▸ ABOUT THIS EXERCISE: Whenever a line in the records below holds the string "LCode", copy it out.

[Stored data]
══════════════════════════════

Definition is_word_start (c : ascii) : bool :=
  is_letter c || (if decide (c = "_"%char) then true
                  else if decide (c = "$"%char) then true else false).

Definition is_word_part (c : ascii) : bool := is_word_start c || is_digit c.

Definition is_line_end (c : ascii) : bool :=
  if decide (c = "010"%char) then true
  else if decide (c = "013"%char) then true else false.

Definition word_of (rev_buf : list ascii) : string :=
  string_of_list_ascii (rev rev_buf).

(** ** The lexer

    A state machine over the characters.  It covers what the examples are
    written with: words, quoted strings without escapes, thirteen
    punctuators, comments and white space; on anything else (digits,
    operators, escapes, template literals) it gives up with [None], as it
    does on a comment or string left open. *)

Inductive lex_state : Type :=
| LCode
| LSlash
| LLineComment
| LBlockComment
| LBlockStar
| LWord (rev_buf : list ascii)
| LStr (q : ascii) (rev_buf : list ascii)
| LEquals.

(** The tokens are accumulated last first. *)
Definition lex_code_char (acc : list token) (c : ascii)
  : option (lex_state * list token) :=
  if decide (c = slash) then Some (LSlash, acc)
  else if is_quote c then Some (LStr c [], acc)
  else if Ascii.is_space c then Some (LCode, acc)
  else if is_word_start c then Some (LWord [c], acc)
  else if decide (c = "="%char) then Some (LEquals, acc)
  else match punct_of_char c with
       | Some p => Some (LCode, TPunct p :: acc)
       | None => None
       end.

Definition lex_char (st : lex_state) (acc : list token) (c : ascii)
  : option (lex_state * list token) :=
  match st with
  | LCode => lex_code_char acc c
  | LSlash =>
      if decide (c = slash) then Some (LLineComment, acc)
      else if decide (c = star) then Some (LBlockComment, acc)
      else None
  | LLineComment => Some (if is_line_end c then LCode else LLineComment, acc)
  | LBlockComment => Some (if decide (c = star) then LBlockStar else LBlockComment, acc)
  | LBlockStar =>
      Some (if decide (c = slash) then LCode
            else if decide (c = star) then LBlockStar else LBlockComment, acc)
  | LWord buf =>
      if is_word_part c then Some (LWord (c :: buf), acc)
      else lex_code_char (TWord (word_of buf) :: acc) c
  | LStr q buf =>
      if decide (c = q) then Some (LCode, TString (word_of buf) :: acc)
      else if decide (c = backslash) then None
      else if is_line_end c then None
      else Some (LStr q (c :: buf), acc)
  | LEquals =>
      if decide (c = ">"%char) then Some (LCode, TPunct Arrow :: acc)
      else if decide (c = "="%char) then None
      else lex_code_char (TPunct Assign :: acc) c
  end.

Definition lex_end (st : lex_state) (acc : list token) : option (list token) :=
  match st with
  | LCode | LLineComment => Some (rev acc)
  | LWord buf => Some (rev (TWord (word_of buf) :: acc))
  | LEquals => Some (rev (TPunct Assign :: acc))
  | LSlash | LBlockComment | LBlockStar | LStr _ _ => None
  end.
(** [~x] at width [w]. *)
Definition not64 (x : Z) : Z := u64 (Z.lnot x).
Definition not32 (x : Z) : Z := u32 (Z.lnot x).
Definition not16 (x : Z) : Z := u16 (Z.lnot x).

(** An integer used as a condition. *)
Definition ztrue (x : Z) : bool := negb (x =? 0).
(** [!!x] as an integer. *)
Definition b2z (b : bool) : Z := if b then 1 else 0.

Ltac unfold_ints := unfold u8, u16, u32, u64 in *.

(** [lia] after turning [mod] and [/] into their defining equations. *)
Ltac mlia := unfold_ints; Z.to_euclidean_division_equations; lia.

Lemma u8_range x : 0 <= u8 x < 256.
Proof. apply Z.mod_pos_bound. lia. Qed.
Lemma u16_range x : 0 <= u16 x < 2 ^ 16.
Proof. apply Z.mod_pos_bound. lia. Qed.
Lemma u32_range x : 0 <= u32 x < 2 ^ 32.
Proof. apply Z.mod_pos_bound. lia. Qed.
Lemma u64_range x : 0 <= u64 x < 2 ^ 64.
Proof. apply Z.mod_pos_bound. lia. Qed.

Lemma u32_small x : 0 <= x < 2 ^ 32 -> u32 x = x.
Proof. intros. by apply Z.mod_small. Qed.
Lemma u64_small x : 0 <= x < 2 ^ 64 -> u64 x = x.
Proof. intros. by apply Z.mod_small. Qed.

#[export] Hint Resolve u8_range u16_range u32_range u64_range : cints.
#[export] Hint Rewrite u32_small u64_small using lia : cints.

(** ** Single-bit masks *)

Lemma u32_add_l x y : u32 (u32 x + y) = u32 (x + y).
Proof. unfold u32. by rewrite Zplus_mod_idemp_l. Qed.
(** The fixed part of a trace buffer entry; [arguments[]] follows it. *)
Record TraceRecord := mkTraceRecord {
  event : Z;
  timestamp_ns : Z;
  length : Z;
  pid : Z;
}.

Definition sizeof_TraceRecord : nat := 24.

(** The object representation of the fixed part. *)
Definition TraceRecord_bytes (r : TraceRecord) : list Z :=
  le_bytes 8 (event r) ++ le_bytes 8 (timestamp_ns r) ++
  le_bytes 4 (length r) ++ le_bytes 4 (pid r).

Definition TraceRecord_of_bytes (l : list Z) : TraceRecord :=
  mkTraceRecord (le_val (take 8 l)) (le_val (take 8 (drop 8 l)))
                (le_val (take 4 (drop 16 l))) (le_val (take 4 (drop 20 l))).

Record TraceBufferRecord := mkTraceBufferRecord {
  tbuf_idx : Z;
  rec_off : Z;
}.

(** ** Byte access *)

(** [trace_buf] has static storage: bytes never written are 0. *)
Definition buf_get (b : gmap Z Z) (i : Z) : Z := default 0 (b !! i).

(** The wrap-around test at the head of each loop body. *)
Definition wrap_idx (idx : Z) : Z :=
  if TRACE_BUF_LEN <=? idx then idx mod TRACE_BUF_LEN else idx.

Fixpoint clear_buffer_range (b : gmap Z Z) (idx : Z) (len : nat) : gmap Z Z :=
  match len with
  | O => b
  | S len => let idx := wrap_idx idx in
             clear_buffer_range (<[idx := 0]> b) (idx + 1) len
  end.

Fixpoint read_from_buffer (b : gmap Z Z) (idx : Z) (size : nat) : list Z :=
  match size with
  | O => []
  | S size => let idx := wrap_idx idx in
              buf_get b idx :: read_from_buffer b (idx + 1) size
  end.

Fixpoint write_to_buffer (b : gmap Z Z) (idx : Z) (data : list Z)
  : gmap Z Z * Z :=
  match data with
  | [] => (b, idx)
  | x :: data => let idx := wrap_idx idx in
                 write_to_buffer (<[idx := x]> b) (idx + 1) data
  end.

(** ** State of the backend *)

Record simple := mkSimple {
  trace_available : bool;
  trace_writeout_enabled : bool;
  trace_buf : gmap Z Z;
  trace_idx : Z;       (* a [gint], read and compared as [unsigned int] *)
  writeout_idx : Z;    (* [unsigned int] *)
  dropped_events : Z;
  trace_pid : Z;
}.

Definition set_available (s : simple) (a : bool) : simple :=
  mkSimple a (trace_writeout_enabled s) (trace_buf s) (trace_idx s)
           (writeout_idx s) (dropped_events s) (trace_pid s).
Definition set_enabled (s : simple) (e : bool) : simple :=
  mkSimple (trace_available s) e (trace_buf s) (trace_idx s)
           (writeout_idx s) (dropped_events s) (trace_pid s).
Definition set_buf (s : simple) (b : gmap Z Z) : simple :=
  mkSimple (trace_available s) (trace_writeout_enabled s) b (trace_idx s)
           (writeout_idx s) (dropped_events s) (trace_pid s).
Definition set_trace_idx (s : simple) (i : Z) : simple :=
  mkSimple (trace_available s) (trace_writeout_enabled s) (trace_buf s) i
           (writeout_idx s) (dropped_events s) (trace_pid s).
Definition set_writeout_idx (s : simple) (i : Z) : simple :=
  mkSimple (trace_available s) (trace_writeout_enabled s) (trace_buf s)
           (trace_idx s) i (dropped_events s) (trace_pid s).
Definition set_dropped (s : simple) (d : Z) : simple :=
  mkSimple (trace_available s) (trace_writeout_enabled s) (trace_buf s)
           (trace_idx s) (writeout_idx s) d (trace_pid s).

(** All variables as the program starts, [trace_pid] set by [st_init]. *)
Definition st_init_state (pid : Z) : simple :=
  mkSimple false false ∅ 0 0 0 pid.

(** ** Producer side *)

(** One iteration of the claiming loop whose compare-and-exchange succeeds;
    [None] while the inner loop keeps waiting for the writeout thread. *)
Definition trace_record_claim (s : simple) (rec_len : Z) : option (Z * simple) :=
  let old_idx := trace_idx s in
  let new_idx := u32 (old_idx + rec_len) in
  if TRACE_BUF_LEN <? u32 (new_idx - writeout_idx s) then None
  else Some (old_idx, set_trace_idx s new_idx).

(** The rest of [trace_record_start]: the record header. *)
Definition trace_record_header (s : simple) (old_idx event timestamp_ns rec_len : Z)
  : TraceBufferRecord * simple :=
  let idx := old_idx mod TRACE_BUF_LEN in
  let '(b, off) := write_to_buffer (trace_buf s) idx (le_bytes 8 event) in
  let '(b, off) := write_to_buffer b off (le_bytes 8 timestamp_ns) in
  let '(b, off) := write_to_buffer b off (le_bytes 4 rec_len) in
  let '(b, off) := write_to_buffer b off (le_bytes 4 (trace_pid s)) in
  (mkTraceBufferRecord idx ((idx + Z.of_nat sizeof_TraceRecord) mod TRACE_BUF_LEN),
   set_buf s b).

(** [trace_record_start] for a caller that no other thread interleaves with;
    [None]: it does not return. *)
Definition trace_record_start (s : simple) (event datasize timestamp_ns : Z)
  : option (TraceBufferRecord * simple) :=
  let rec_len := u32 (Z.of_nat sizeof_TraceRecord + datasize) in
  match trace_record_claim s rec_len with
  | None => None
  | Some (old_idx, s) => Some (trace_record_header s old_idx event timestamp_ns rec_len)
  end.

Definition trace_record_write_u64 (s : simple) (rec : TraceBufferRecord) (val : Z)
  : TraceBufferRecord * simple :=
  let '(b, off) := write_to_buffer (trace_buf s) (rec_off rec) (le_bytes 8 val) in
  (mkTraceBufferRecord (tbuf_idx rec) off, set_buf s b).

(** [str] holds the [slen] bytes copied. *)
Definition trace_record_write_str (s : simple) (rec : TraceBufferRecord) (str : list Z)
  : TraceBufferRecord * simple :=
  let slen := Z.of_nat (List.length str) in
  let '(b, off) := write_to_buffer (trace_buf s) (rec_off rec) (le_bytes 4 slen) in
  let '(b, off) := write_to_buffer b off str in
  (mkTraceBufferRecord (tbuf_idx rec) off, set_buf s b).

(** [flush_trace_file(false)]: kick the writeout thread. *)
Definition flush_trace_file_nowait (s : simple) : simple := set_available s true.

══════════════════════════════

▸ WRITTEN SOLUTION:
| LCode
  else if Ascii.is_space c then Some (LCode, acc)
       | Some p => Some (LCode, TPunct p :: acc)
  | LCode => lex_code_char acc c
  | LLineComment => Some (if is_line_end c then LCode else LLineComment, acc)
      Some (if decide (c = slash) then LCode
      if decide (c = q) then Some (LCode, TString (word_of buf) :: acc)
      if decide (c = ">"%char) then Some (LCode, TPunct Arrow :: acc)
  | LCode | LLineComment => Some (rev acc)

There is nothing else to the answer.